Russia never gives up anyone to anybody and is not planning to.

Did he say that in English? Or is this just someone’s Jimmy Cagney-esque translation of the original Klingon?1

So what the hell happens now? Snowden’s passport has been revoked, so he can’t travel. Ecuador won’t grant him asylum unless he shows up at their embassy door. But Russia won’t let him do that, nor will they turn him over to the United States. Putin also says that Russia won’t grant him asylum as long as he keeps leaking documents that harm America’s interests. That last is a helluva chin scratcher, isn’t it? I guess Putin just likes playing mind games with us. Meanwhile, the LA Times reports that Snowden has applied to 15 other countries for asylum. Hopefully, one of them is willing to consider the request without meeting Snowden personally.

I’m not really sure how this ends. But apparently Putin has decided that there are drawbacks to baiting the United States after all.

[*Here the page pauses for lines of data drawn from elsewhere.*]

(** Their contract: waiting changes flags only, a return of 0 has taken
    effect, and an error, which only interruptible operations give, has not. *)
Definition hard_ok : Prop := ∀ tid o h s s' res,
  li_supports o = true → tid_ok tid → pre o tid h → room h → li_encodes h s → hard tid o s s' res →
  match res with
  | None => li_encodes h s'
  | Some r => (r = 0 ∧ ∃ h', effect tid o h h' ∧ li_encodes h' s') ∨ (r ≠ 0 ∧ li_interruptible o = true ∧ li_encodes h s')
  end.

(** One action: the program that is left, the change in nesting, the lock. *)
Definition action (tid : Z) (p : prog) (s : lock) (p' : prog) (n : Z) (s' : lock) : Prop :=
  match p with
  | Ret _ => False
  | Load x k => p' = k (get_var x s) ∧ n = 0 ∧ s' = s
  | Store x v k => p' = k ∧ n = 0 ∧ s' = set_var x v s
  | Cmpset e v k => p' = k (cmpset_word e v s).1 ∧ n = 0 ∧ s' = (cmpset_word e v s).2
  | Call (Hard o) k => n = 0 ∧ ((∃ r, hard tid o s s' (Some r) ∧ p' = k r) ∨ (hard tid o s s' None ∧ p' = p))
  | Call SpinEnter k => p' = k 0 ∧ n = 1 ∧ s' = s
  | Call SpinExit k => p' = k 0 ∧ n = -1 ∧ s' = s
  end.

Definition allowed (t : thread) (o : lock_op) : Prop :=
  li_supports o = true ∧
  match o with
  | XLock _ => (t.(t_x) < lim)%nat | SLock _ => (t.(t_s) < lim)%nat
  | XUnlock => (0 < t.(t_x))%nat | SUnlock => (0 < t.(t_s))%nat
  end.

Definition running (t : thread) (n : Z) (r : option (lock_op * prog)) : thread :=
  Thread t.(t_tid) t.(t_x) t.(t_s) (t.(t_spin) + n) r.
(** The operation has returned [r]. *)
Definition returned (t : thread) (o : lock_op) (r : Z) : thread :=
  if r =? 0 then Thread t.(t_tid) (Z.to_nat (Z.of_nat t.(t_x) + dx o)) (Z.to_nat (Z.of_nat t.(t_s) + ds o)) t.(t_spin) None
  else running t 0 None.
Definition sx_opts (opts : Z) : bool := (opts =? 0) || (opts =? SX_INTERRUPTIBLE).
Definition sx_supports (o : lock_op) : bool := match o with XLock opts | SLock opts => sx_opts opts | _ => true end.
Definition sx_interruptible (o : lock_op) : bool := match o with XLock opts | SLock opts => opts =? SX_INTERRUPTIBLE | _ => false end.

(** With [either], locks are released by sx_unlock. *)
Definition sx_code (either : bool) (o : lock_op) (tid : Z) : prog :=
  match o with
  | XLock opts => if opts =? SX_INTERRUPTIBLE then sx_xlock_sig tid else sx_xlock tid
  | SLock opts => if opts =? SX_INTERRUPTIBLE then sx_slock_sig else sx_slock
  | XUnlock => if either then sx_unlock tid else sx_xunlock tid
  | SUnlock => if either then sx_unlock tid else sx_sunlock
  end.

Notation sx_safe := (safe sx_encodes sx_interruptible false).

Lemma sx_word_free h s : sx_encodes h s → s.(word) = SX_LOCK_UNLOCKED → h = Rd ∅.
Proof.
  change SX_LOCK_UNLOCKED with 1. destruct h as [R|t d]; simpl.
  - intros (f & Hf & -> & _) E. f_equal. apply gmultiset_size_empty_inv. unfold waiters in Hf. lia.
  - intros (f & Hf & -> & _ & (q & -> & _)%tid_quot & _) E. exfalso. unfold waiters in Hf. destruct (1 <? d)%nat; lia.
Qed.

Lemma sx_word_owned d tid s : sx_encodes (Wr tid (S d)) s → s.(word) = tid → d = 0%nat.
Proof.
  simpl. intros (f & Hf & -> & _ & _) E. destruct (Nat.ltb_spec 1 (S d)); [|lia]. unfold waiters in Hf. lia.
Qed.

(** The low bit. *)
Lemma sx_word_shared h s : sx_encodes h s → Z.land s.(word) SX_LOCK_SHARED ≠ 0 → ∃ R, h = Rd R.
Proof.
  change SX_LOCK_SHARED with (Z.ones 1). rewrite Z.land_ones by lia. change (2 ^ 1) with 2. destruct h as [R|t d]; [eauto|].
  intros (f & Hf & -> & _ & (q & -> & _)%tid_quot & _) E. exfalso. apply E. unfold waiters in Hf.
  destruct Hf as [-> | [-> | [-> | ->]]], (1 <? d)%nat; Z.div_mod_to_equations; lia.
Qed.

(** The end of a fast path, and the call of a blocking function. *)
Lemma safe_ret0 enc int o tid h : safe enc int false o tid (Ret 0) true 0 h.
Proof. by split. Qed.

Lemma safe_hard enc int o tid h : pre o tid h → safe enc int false o tid (Call (Hard o) Ret) false 0 h.
Proof.
  intros Hp. cbn [safe]. split; [done|]. split; [done|]. split; [done|]. intros h' r Hr. split.
  - by intros -> h'' He.
  - intros Hne%Z.eqb_neq _. rewrite Hne. done.
Qed.

Lemma safe_hard_void enc int o tid h : int o = false → pre o tid h → safe enc int false o tid (Call (Hard o) (λ _, Ret 0)) false 0 h.
Proof.
  intros Hi Hp. cbn [safe]. split; [done|]. split; [done|]. split; [done|]. intros h' r Hr. split; [done|]. by rewrite Hi.
Qed.

Ltac code := cbn [seqp load store call atomic_cmpset_ptr safe get_var set_var].
(** A compare-and-set: it succeeds, or the code goes on elsewhere. *)
Ltac cas E := rewrite cmpset_word_eq;
  match goal with |- context [word ?s =? ?e] => destruct (Z.eqb_spec (word s) e) as [E|E] end; cbn iota zeta.
Ltac stutter h := exists false, h; split; [by left|split; [done|]].
Ltac takes_effect h := exists true, h; split; [right; split; [done|split; [done|]]|split; [|by split]].

Lemma sx_take tid s : tid_ok tid → sx_encodes (Rd ∅) s → sx_encodes (Wr tid 1) (Lock tid s.(recurse)).
Proof. intros Ht (_ & _ & _ & Er). exists 0. split; [by left|]. split; [simpl; lia|]. split; [lia|]. split; [done|]. cbn [recurse]. by rewrite Er. Qed.

Lemma sx_xlock_safe opts tid h : sx_opts opts = true → tid_ok tid →
  sx_safe (XLock opts) tid (sx_code false (XLock opts) tid) false 0 h.
Proof.
  intros Ho Ht. unfold sx_code, sx_xlock_sig, sx_xlock, __sx_xlock. apply orb_prop in Ho as [->%Z.eqb_eq| ->%Z.eqb_eq]; code;
    intros h' s Hr Hroom He; cas E; code.
  1, 3: pose proof (sx_word_free _ _ He E) as ->; takes_effect (Wr tid 1); [apply effect_xlock|by apply sx_take, He].
  - stutter h'. change (0 =? 0) with true. code. exact (safe_hard_void sx_encodes sx_interruptible (XLock 0) _ _ eq_refl I).
  - stutter h'. change (0 =? 0) with true. code. exact (safe_hard sx_encodes sx_interruptible (XLock SX_INTERRUPTIBLE) _ _ I).
Qed.

Lemma sx_xunlock_safe tid h : (0 < xheld h tid)%nat → sx_safe XUnlock tid (__sx_xunlock tid) false 0 h.
Proof.
  intros Hp. unfold __sx_xunlock. code. intros h' s Hr Hroom He. owner Hp Hr. cas E; code.
  - pose proof (sx_word_owned _ _ _ He E) as ->. takes_effect (Rd ∅); [constructor|].
    exists 0. split; [by left|]. split; [done|]. destruct He as (_ & _ & _ & _ & _ & Er). by rewrite Er.
  - stutter (Wr tid (S d)). change (0 =? 0) with true. code. refine (safe_hard_void sx_encodes sx_interruptible XUnlock _ _ eq_refl _). simpl. rewrite decide_True by done. lia.
Qed.

Lemma sx_add_sharer R tid s : room (Rd R) → sx_encodes (Rd R) s →
  sx_encodes (Rd ({[+ tid +]} ⊎ R)) (Lock (u64 (s.(word) + SX_ONE_SHARER)) s.(recurse)).
Proof.
  unfold room. intros Hroom (f & Hf & E & Er). exists f. split; [done|]. split; [|done]. simpl in *. rewrite size_add, E. change SX_ONE_SHARER with 16.
  rewrite u64_small; unfold waiters in Hf; lia.
Qed.

Lemma sx_drop_sharer R tid s : room (Rd R) → tid ∈ R → sx_encodes (Rd R) s →
  sx_encodes (Rd (R ∖ {[+ tid +]})) (Lock (u64 (s.(word) - SX_ONE_SHARER)) s.(recurse)).
Proof.
  unfold room. intros Hroom Hin (f & Hf & E & Er). exists f. split; [done|]. split; [|done]. simpl in *. rewrite (size_remove R tid) in * by done. rewrite E.
  change SX_ONE_SHARER with 16. rewrite u64_small; unfold waiters in Hf; lia.
Qed.

Lemma sx_slock_safe opts tid h : sx_opts opts = true →
  sx_safe (SLock opts) tid (sx_code false (SLock opts) tid) false 0 h.
Proof.
  intros Ho. unfold sx_code, sx_slock_sig, sx_slock, __sx_slock.
  apply orb_prop in Ho as [->%Z.eqb_eq| ->%Z.eqb_eq]; code; intros h0 s0 _ He0; code;
    destruct (Z.eqb_spec (Z.land (word s0) SX_LOCK_SHARED) 0) as [_|Hsh]; code.
  1: exact (safe_hard_void sx_encodes sx_interruptible (SLock 0) _ _ eq_refl I).
  2: exact (safe_hard sx_encodes sx_interruptible (SLock SX_INTERRUPTIBLE) _ _ I).
  all: intros h' s Hr Hroom He; cas E; code.
  1, 3: rewrite <- E in *; destruct (sx_word_shared _ _ He Hsh) as [R ->]; takes_effect (Rd ({[+ tid +]} ⊎ R));
    [constructor|by apply sx_add_sharer, He; apply Hroom].
  - stutter h'. change (0 =? 0) with true. code. exact (safe_hard_void sx_encodes sx_interruptible (SLock 0) _ _ eq_refl I).
  - stutter h'. change (0 =? 0) with true. code. exact (safe_hard sx_encodes sx_interruptible (SLock SX_INTERRUPTIBLE) _ _ I).
Qed.

Lemma sx_sunlock_safe tid h : (0 < sheld h tid)%nat → sx_safe SUnlock tid __sx_sunlock false 0 h.
Proof.
  intros Hp. unfold __sx_sunlock. code. intros h0 s0 Hr0 He0. code. destruct (word s0 =? _); code.
  - refine (safe_hard_void sx_encodes sx_interruptible SUnlock _ _ eq_refl _). simpl. by rewrite <- (proj2 Hr0).
  - intros h' s Hr Hroom He. pose proof (rely_trans _ _ _ _ Hr0 Hr) as Hr'. reader Hp Hr'. cas E; code.
    + rewrite <- E. takes_effect (Rd (R ∖ {[+ tid +]})); [by constructor|]. apply sx_drop_sharer; [by apply Hroom|done|done].
    + stutter (Rd R). change (0 =? 0) with true. code. refine (safe_hard_void sx_encodes sx_interruptible SUnlock _ _ eq_refl _). simpl. by apply elem_of_multiplicity.
Qed.

(** What the tests on the word say. *)
Lemma sx_word_split h s : sx_encodes h s → room h → ∃ q f, s.(word) = 16 * q + f ∧ 0 ≤ q < 2 ^ 60 ∧ 0 ≤ f < 16 ∧
  match h with
  | Rd R => q = Z.of_nat (size R) ∧ Z.odd f = true
  | Wr t d => t = 16 * q ∧ Z.odd f = false ∧ (0 < q)
  end.
Proof.
  unfold room. destruct h as [R|t d]; simpl; intros He Hroom.
  - destruct He as (f & Hf & -> & _). exists (Z.of_nat (size R)), (1 + f).
    destruct Hf as [-> | [-> | [-> | ->]]]; simpl; repeat split; lia || done.
  - destruct He as (f & Hf & -> & _ & (q & -> & Hq)%tid_quot & _). exists q, (f + if (1 <? d)%nat then 8 else 0).
    destruct Hf as [-> | [-> | [-> | ->]]], (1 <? d)%nat; simpl; repeat split; lia || done.
Qed.

Lemma sx_mask_owner : u64 (Z.lnot SX_LOCK_FLAGMASK) = 16 * (2 ^ 60 - 1) + 0.
Proof. done. Qed.
Lemma sx_mask_xlocked : u64 (Z.lnot (Z.land SX_LOCK_FLAGMASK (Z.lnot SX_LOCK_SHARED))) = 16 * (2 ^ 60 - 1) + 1.
Proof. done. Qed.

Lemma odd_land1 f : Z.land f 1 = if Z.odd f then 1 else 0.
Proof. change 1 with (Z.ones 1) at 1. rewrite Z.land_ones by lia. change (2 ^ 1) with 2. by rewrite Zmod_odd. Qed.

Lemma odd_split q f : Z.land (16 * q + f) 1 = if Z.odd f then 1 else 0.
Proof. rewrite odd_land1. replace (16 * q + f) with (f + 2 * (8 * q)) by lia. by rewrite Z.odd_add_mul_2. Qed.

Lemma sx_xlocked_ok h s tid : sx_encodes h s → room h → tid_ok tid →
  sx_xlocked tid s.(word) = bool_decide (0 < xheld h tid)%nat.
Proof.
  intros He Hroom Ht. destruct (sx_word_split h s He Hroom) as (q & f & -> & Hq & Hf & Hh). unfold sx_xlocked.
  rewrite sx_mask_xlocked, land_owner, odd_land1 by lia. destruct (tid_quot tid Ht) as (q' & -> & Hq').
  destruct h as [R|t d]; cbn [xheld].
  - destruct Hh as [_ ->]. rewrite bool_decide_eq_false_2 by lia. apply Z.eqb_neq. lia.
  - destruct Hh as (-> & -> & Hpos). destruct He as (_ & _ & _ & Hd & _). rewrite Z.add_0_r. destruct (decide (16 * q = 16 * q')) as [->|].
    + rewrite Z.eqb_refl. by rewrite bool_decide_eq_true_2 by lia.
    + rewrite bool_decide_eq_false_2 by lia. by apply Z.eqb_neq.
Qed.

(** sx_unlock takes the path its caller needs. *)
Lemma sx_unlock_xsafe tid h : tid_ok tid → (0 < xheld h tid)%nat → sx_safe XUnlock tid (sx_unlock tid) false 0 h.
Proof.
  intros Ht Hp. unfold sx_unlock. cbn [seqp load]. intros h' s Hr He. cbn [get_var].
  assert (Hx : (0 < xheld h' tid)%nat) by (by rewrite <- (proj1 Hr)). destruct (owner_inv _ _ Hx) as [d ->].
  replace (sx_xlocked tid (word s)) with true; [by apply sx_xunlock_safe|]. symmetry. unfold sx_xlocked.
  destruct He as (f & Hf & -> & _ & _). rewrite sx_mask_xlocked. destruct (tid_quot tid Ht) as (q & -> & Hq).
  apply Z.eqb_eq. rewrite <- Z.add_assoc. rewrite land_owner, odd_land1; [|lia| |lia].
  - destruct Hf as [-> | [-> | [-> | ->]]], (1 <? S d)%nat; simpl; lia.
  - unfold waiters in Hf. destruct (1 <? S d)%nat; lia.
Qed.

I’m not sure what persuaded him of that, but this is from the LAT story: “Igor Korotchenko, editor-in-chief of the monthly National Defense journal, said it appeared that Putin was, in effect, offering a peace deal to the United States over Snowden.” All very odd.

1The LA Times reports Putin saying “Russia never hands anybody over anywhere and doesn’t intend to do so.” The Washington Post renders the quote as “Russia never extradites anyone anywhere and is not going to extradite anyone.” So I guess it was a translation.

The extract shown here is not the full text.